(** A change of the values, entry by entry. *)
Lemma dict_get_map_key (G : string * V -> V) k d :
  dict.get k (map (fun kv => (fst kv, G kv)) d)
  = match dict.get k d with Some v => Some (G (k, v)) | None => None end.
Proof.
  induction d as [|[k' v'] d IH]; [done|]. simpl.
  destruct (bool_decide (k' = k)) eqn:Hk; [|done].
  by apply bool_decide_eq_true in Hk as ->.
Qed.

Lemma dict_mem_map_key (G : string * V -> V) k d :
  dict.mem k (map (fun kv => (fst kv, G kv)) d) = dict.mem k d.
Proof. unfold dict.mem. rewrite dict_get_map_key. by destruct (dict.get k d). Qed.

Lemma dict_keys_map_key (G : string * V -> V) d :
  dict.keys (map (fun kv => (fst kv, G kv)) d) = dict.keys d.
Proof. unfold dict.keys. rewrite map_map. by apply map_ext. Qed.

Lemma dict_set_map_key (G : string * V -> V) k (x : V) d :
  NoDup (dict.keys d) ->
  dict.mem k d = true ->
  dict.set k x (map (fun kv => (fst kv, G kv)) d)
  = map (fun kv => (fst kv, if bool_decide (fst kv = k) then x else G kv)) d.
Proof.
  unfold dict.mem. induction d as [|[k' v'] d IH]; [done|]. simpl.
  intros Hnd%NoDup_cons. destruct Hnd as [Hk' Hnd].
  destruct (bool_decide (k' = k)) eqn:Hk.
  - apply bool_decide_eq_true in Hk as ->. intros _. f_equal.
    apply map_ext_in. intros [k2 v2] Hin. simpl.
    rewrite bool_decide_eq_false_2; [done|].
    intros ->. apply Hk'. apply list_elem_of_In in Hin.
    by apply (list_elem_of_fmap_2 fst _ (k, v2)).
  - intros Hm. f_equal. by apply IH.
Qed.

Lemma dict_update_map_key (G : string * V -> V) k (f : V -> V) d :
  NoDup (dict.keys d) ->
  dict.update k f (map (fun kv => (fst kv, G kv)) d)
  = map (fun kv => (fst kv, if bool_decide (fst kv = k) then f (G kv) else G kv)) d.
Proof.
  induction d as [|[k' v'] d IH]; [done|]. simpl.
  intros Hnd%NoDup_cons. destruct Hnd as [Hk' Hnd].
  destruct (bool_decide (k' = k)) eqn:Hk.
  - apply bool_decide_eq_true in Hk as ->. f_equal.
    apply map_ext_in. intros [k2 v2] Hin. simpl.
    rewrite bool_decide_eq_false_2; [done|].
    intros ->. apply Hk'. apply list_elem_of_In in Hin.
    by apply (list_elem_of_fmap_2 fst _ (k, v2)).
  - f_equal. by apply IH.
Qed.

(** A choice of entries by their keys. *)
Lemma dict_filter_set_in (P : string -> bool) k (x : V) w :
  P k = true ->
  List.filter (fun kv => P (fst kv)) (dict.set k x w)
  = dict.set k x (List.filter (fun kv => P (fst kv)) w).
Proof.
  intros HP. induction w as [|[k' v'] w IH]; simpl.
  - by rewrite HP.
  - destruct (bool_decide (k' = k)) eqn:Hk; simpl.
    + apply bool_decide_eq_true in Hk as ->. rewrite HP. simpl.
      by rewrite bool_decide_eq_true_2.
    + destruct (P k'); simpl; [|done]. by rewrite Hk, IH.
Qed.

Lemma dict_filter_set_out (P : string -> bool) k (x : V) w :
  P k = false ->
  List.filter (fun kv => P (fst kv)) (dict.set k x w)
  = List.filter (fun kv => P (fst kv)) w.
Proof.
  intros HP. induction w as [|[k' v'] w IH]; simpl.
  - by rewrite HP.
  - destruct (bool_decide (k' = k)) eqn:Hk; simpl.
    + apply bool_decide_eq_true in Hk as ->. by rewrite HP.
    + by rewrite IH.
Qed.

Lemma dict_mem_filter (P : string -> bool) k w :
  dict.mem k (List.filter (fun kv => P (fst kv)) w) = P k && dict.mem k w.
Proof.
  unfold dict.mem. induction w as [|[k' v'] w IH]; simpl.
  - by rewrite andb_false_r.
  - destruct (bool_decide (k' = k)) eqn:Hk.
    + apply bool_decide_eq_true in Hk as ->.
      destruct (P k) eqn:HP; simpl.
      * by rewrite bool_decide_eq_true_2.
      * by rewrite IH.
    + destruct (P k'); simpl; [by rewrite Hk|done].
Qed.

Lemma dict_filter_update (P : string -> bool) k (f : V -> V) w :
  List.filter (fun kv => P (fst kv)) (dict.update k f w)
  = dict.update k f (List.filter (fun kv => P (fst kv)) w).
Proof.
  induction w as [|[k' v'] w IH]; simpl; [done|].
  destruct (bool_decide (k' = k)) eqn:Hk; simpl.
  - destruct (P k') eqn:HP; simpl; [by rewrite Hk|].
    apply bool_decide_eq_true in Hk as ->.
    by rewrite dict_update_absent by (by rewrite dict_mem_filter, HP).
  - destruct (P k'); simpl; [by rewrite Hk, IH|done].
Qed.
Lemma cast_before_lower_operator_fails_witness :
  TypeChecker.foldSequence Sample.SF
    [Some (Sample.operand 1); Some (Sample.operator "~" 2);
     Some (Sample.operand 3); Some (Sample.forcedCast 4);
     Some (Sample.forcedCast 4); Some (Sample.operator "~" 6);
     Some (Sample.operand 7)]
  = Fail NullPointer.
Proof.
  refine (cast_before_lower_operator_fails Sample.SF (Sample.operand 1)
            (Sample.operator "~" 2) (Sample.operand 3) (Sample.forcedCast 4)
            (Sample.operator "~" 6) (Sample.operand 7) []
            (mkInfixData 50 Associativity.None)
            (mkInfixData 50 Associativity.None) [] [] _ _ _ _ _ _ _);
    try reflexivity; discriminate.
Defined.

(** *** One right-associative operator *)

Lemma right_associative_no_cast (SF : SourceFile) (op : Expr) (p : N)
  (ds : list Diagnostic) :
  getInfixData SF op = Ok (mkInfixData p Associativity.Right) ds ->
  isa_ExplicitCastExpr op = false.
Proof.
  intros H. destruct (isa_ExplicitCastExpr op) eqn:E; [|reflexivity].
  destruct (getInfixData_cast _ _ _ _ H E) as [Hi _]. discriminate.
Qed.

* **TASK GOAL**
Of the entries above, repeat exactly the lines between the line with "destruct (bool_decide (k' = k)) eqn:Hk; [|done]." and the line with "Lemma dict_keys_map_key (G", inclusive, and no others.

* **ANSWER FOR THIS EXERCISE**
  destruct (bool_decide (k' = k)) eqn:Hk; [|done].
  by apply bool_decide_eq_true in Hk as ->.
Qed.

Lemma dict_mem_map_key (G : string * V -> V) k d :
  dict.mem k (map (fun kv => (fst kv, G kv)) d) = dict.mem k d.
Proof. unfold dict.mem. rewrite dict_get_map_key. by destruct (dict.get k d). Qed.

Lemma dict_keys_map_key (G : string * V -> V) d :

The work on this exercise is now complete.